The 2023 cohort of the Center for Juvenile Law and Policy's Independent Forensic Gang Expert College (IFGEC) celebrated its graduation on January 20, 2024. 15 participants finished a comprehensive 6-week course in the law, rules of evidence, and court procedure taught by practicing attorneys and Loyola Law School faculty. IFGEC received a record number of over 50 applicants this year.

"This is the first year we’ve had participants from all over California, not just Los Angeles. We’ve had formerly gang-involved individuals from San Diego, Orange County and Fresno in this cohort. Even though everyone is from different places and comes from different backgrounds, they all agree that kids are pushed into gang involvement by untreated trauma, poverty, violence in the home, and police misconduct," says Professor Sean Kennedy (LMU '86, LLS '89), Kaplan & Feldman Executive Director of the Center for Juvenile Law and Policy (CJLP) and founder of the Independent Forensic Gang Expert College.

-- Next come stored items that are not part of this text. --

(** * image-processor: canvas geometry and colour keying

    A shallow embedding of the image-processing utilities of the
    repository (logo, headshot and background-removal helpers) together
    with the properties stated about them.

    Conventions of the embedding.

    - A JavaScript number is a rational [Q].  The fits of the logo and
      of the headshot are computed exactly: the quotients they round
      with [Math.ceil], [Math.round] or [Math.floor] have an integer
      numerator and a small denominator, so for image sizes the rounded
      values are the ones computed here; module [Binary64] repeats the
      headshot fit and the favicon placement in double precision and
      the concrete runs are checked to agree.  Where binary64 rounding
      decides the outcome it is modelled or excluded: [Math.sqrt] is
      the correctly rounded root ([JS.sqrt]), the products that the
      cropper floors or reports are rounded first ([JS.fl]), the loop
      of the earlier headshot is stated for whole steps, whose sums are
      exact, and the favicon's [Math.round] is stated away from exact
      halves, where the rounded product can fall on either side.
      [x / 0] is [0] in [Q] and [Infinity] or
      [NaN] in JavaScript; statements about dimensions therefore carry
      the hypotheses that keep the sizes and ratios they divide by
      positive, and where a minimum of zero can still be a divisor they
      are proved for both outcomes of the comparison it enters.
    - [img.width] and [img.height] are integers ([Z]).
    - A canvas is its size and the list of drawing calls made on its 2D
      context, oldest first; [toDataURL] returns the canvas as it stands.
    - A promise is its outcome, [Resolved v] or [Rejected msg].
    - The cropping component and the page are their state and one
      function per handler, each run on the state the previous one
      left; an asynchronous handler is the state it ends in. *)

From Stdlib Require Import ZArith QArith Qround Qabs Qpower Lia Lqa.
From Stdlib Require Import List Bool Ascii String.
From Stdlib Require Reals Qreals.
From Stdlib Require Import SpecFloat.
Import ListNotations.

Local Open Scope Q_scope.

(** ** JavaScript numbers *)

Module JS.

Definition ltb (a b : Q) : bool :=
  (Qnum a * QDen b <? Qnum b * QDen a)%Z.
Definition gtb (a b : Q) : bool := ltb b a.
(** [a === b] and [a !== b] on numbers. *)
Definition eqb (a b : Q) : bool := Qeq_bool a b.
Definition neqb (a b : Q) : bool := negb (Qeq_bool a b).

Definition ceil (x : Q) : Q := inject_Z (Qceiling x).
Definition floor (x : Q) : Q := inject_Z (Qfloor x).
(** [Math.round] rounds halves towards plus infinity. *)
Definition round (x : Q) : Q := inject_Z (Qfloor (x + (1 # 2))).
Definition abs (x : Q) : Q := Qabs x.
Definition max (a b : Q) : Q := if ltb a b then b else a.
Definition min (a b : Q) : Q := if ltb b a then b else a.

(** Truncation towards zero and the remainder operator [%]. *)
Definition trunc (x : Q) : Z := if ltb x 0 then Qceiling x else Qfloor x.
Definition rem (a b : Q) : Q := a - b * inject_Z (trunc (a / b)).

(** [Math.sqrt(n)] for a whole number [n]: the binary64 number nearest
    to the square root.  [n] is scaled by a power of four to [m] with
    [2^104 <= m < 2^106]; the integer root [s] of [m] then has 53 bits,
    and it is rounded up when the root of [m] lies above [s + 1/2]
    (a root of a whole number is never exactly halfway).  The whole
    numbers the code takes roots of are sums of three squares of byte
    differences, far below [2^53]. *)
Definition sqrt (n : Z) : Q :=
  if (n <=? 0)%Z then 0
  else
    let k := Z.max 0 (52 - Z.log2 n / 2) in
    let m := (n * 4 ^ k)%Z in
    let s := Z.sqrt m in
    let significand := if (m <=? s * s + s)%Z then s else (s + 1)%Z in
    inject_Z significand / inject_Z (2 ^ k).

(** [Math.sqrt(n) < t]; the root of a negative number is [NaN], which
    is below nothing. *)
Definition sqrt_ltb (n : Z) (t : Q) : bool :=
  (0 <=? n)%Z && ltb (sqrt n) t.

(** [floor(log2 a)] for a positive [a]. *)
Definition ilog2 (a : Q) : Z :=
  let e := (Z.log2 (Qnum a) - Z.log2 (Zpos (Qden a)))%Z in
  if Qle_bool (Qpower 2 e) a then e else (e - 1)%Z.

(** The nearest whole number, a half going to the even neighbour. *)
Definition roundEven (q : Q) : Z :=
  let f := Qfloor q in
  let r := q - inject_Z f in
  if ltb r (1 # 2) then f
  else if ltb (1 # 2) r then (f + 1)%Z
  else if Z.even f then f else (f + 1)%Z.

(** The binary64 number nearest to [x], a tie going to the even
    significand: what a product or a quotient of two numbers is in the
    code when its exact value is [x].  The significand has 53 bits; the
    range of the exponent is not modelled (the numbers rounded here are
    pixel sizes and their ratios). *)
Definition fl (x : Q) : Q :=
  if Qeq_bool x 0 then 0
  else
    let ulp := Qpower 2 (ilog2 (Qabs x) - 52) in
    inject_Z (roundEven (x / ulp)) * ulp.

(** Half the gap between 1 and the next binary64 number: the largest
    relative error of [fl]. *)
Definition unitRoundoff : Q := 1 # 9007199254740992.

(** A number that need not be finite. *)
Inductive Number :=
| Finite (q : Q)
| PlusInfinity
| MinusInfinity
| NaN.

(** [a / b] for whole numbers, [b] not negative. *)
Definition divide (a b : Z) : Number :=
  if (b =? 0)%Z then
    if (a =? 0)%Z then NaN
    else if (0 <? a)%Z then PlusInfinity else MinusInfinity
  else Finite (fl (inject_Z a / inject_Z b)).

(** [n * s] for a whole number [n]. *)
Definition multiply (n : Z) (s : Number) : Number :=
  match s with
  | Finite q => Finite (fl (inject_Z n * q))
  | PlusInfinity =>
      if (n =? 0)%Z then NaN
      else if (0 <? n)%Z then PlusInfinity else MinusInfinity
  | MinusInfinity =>
      if (n =? 0)%Z then NaN
      else if (0 <? n)%Z then MinusInfinity else PlusInfinity
  | NaN => NaN
  end.

End JS.

Declare Scope js_scope.
Delimit Scope js_scope with js.
Infix "<?" := JS.ltb : js_scope.
Infix ">?" := JS.gtb : js_scope.
Infix "===" := JS.eqb (at level 70) : js_scope.
Infix "!==" := JS.neqb (at level 70) : js_scope.
Local Open Scope js_scope.

(** ** Images, canvases and promises *)

Record RGBA := mkRGBA { red : Z; green : Z; blue : Z; alpha : Z }.

Record Image := mkImage {
  width : Z;
  height : Z;
  pixel : Z -> Z -> RGBA
}.

(** The calls made on a 2D context.  [DrawImage img x y] is the
    three-argument [drawImage], which copies the image at its own size;
    [DrawImageScaled] is the five-argument form and [DrawCanvasSub] the
    nine-argument form with another canvas as its source, both of which
    resample to the destination size.  [PutImageData] writes back a
    buffer of RGBA bytes. *)
#[warnings="-register-all"]
Inductive DrawOp :=
| FillRect (fillStyle : string) (x y w h : Q)
| ClearRect (x y w h : Q)
| DrawImage (img : Image) (x y : Q)
| DrawImageScaled (img : Image) (x y w h : Q)
| DrawCanvasSub (src_width src_height : Q) (src_calls : list DrawOp)
                (sx sy sw sh dx dy dw dh : Q)
| PutImageData (w h : Z) (data : list Z) (x y : Q).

Most of the program participants are formerly incarcerated ex-gang members. The 6-week course at LLS trains these individuals to provide expert testimonies in legal proceedings to contextualize a youth’s gang involvement, explain how it happens, and why it might happen.  The course culminated in a rigorous exam process with cross-examinations and mock trials conducted by clinic students in the Juvenile Innocence and Fair Sentencing Clinic.
 
The Independent Forensic Gang Expert College was founded in 2020 with the mission to train people with former gang involvement to become gang expert witnesses for juveniles charged with gang offenses and gang enhancements. "It’s only members of law enforcement testifying in court about why young people get involved in gangs. I hope these experts can go into courtrooms and give a different point of view from their own lived experiences, and represent those young people on trial honestly," says Professor Sean Kennedy.
The hope is that with better context, the jury and the judge might make a fair assessment of the circumstances, and choose not to prosecute a youth as an adult, or send them to juvenile hall instead of an adult prison.  
 
In the late 80's and 90's during the tough-on-crime era in California, there was mass criminalization and incarceration of many black and brown youth. They were labeled as 'superpredators' and incapable of rehabilitation. The gang college fosters a new generation of forensic gang experts, unaffiliated with law enforcement and the failed punitive suppression measures of this past generation. This third cohort adds to a growing group of courtroom experts who are at the forefront of criminal justice reform, alongside the clinic directors and faculty of Loyola Law School. 

When asked about this program's future, Kennedy says he hopes to create a train-the-trainers model to replicate IFGEC all across the country. "We have people from all over the United States calling Loyola Law School, asking if they can attend this college. The problem is each state has it’s own legal system and it's own laws. The train-the-trainers program would invite people from all across the country in cities like Chicago, Miami and New York City, to come and learn how to build their own gang college for their own jurisdiction and their own state. And hopefully we can replicate this program nationwide."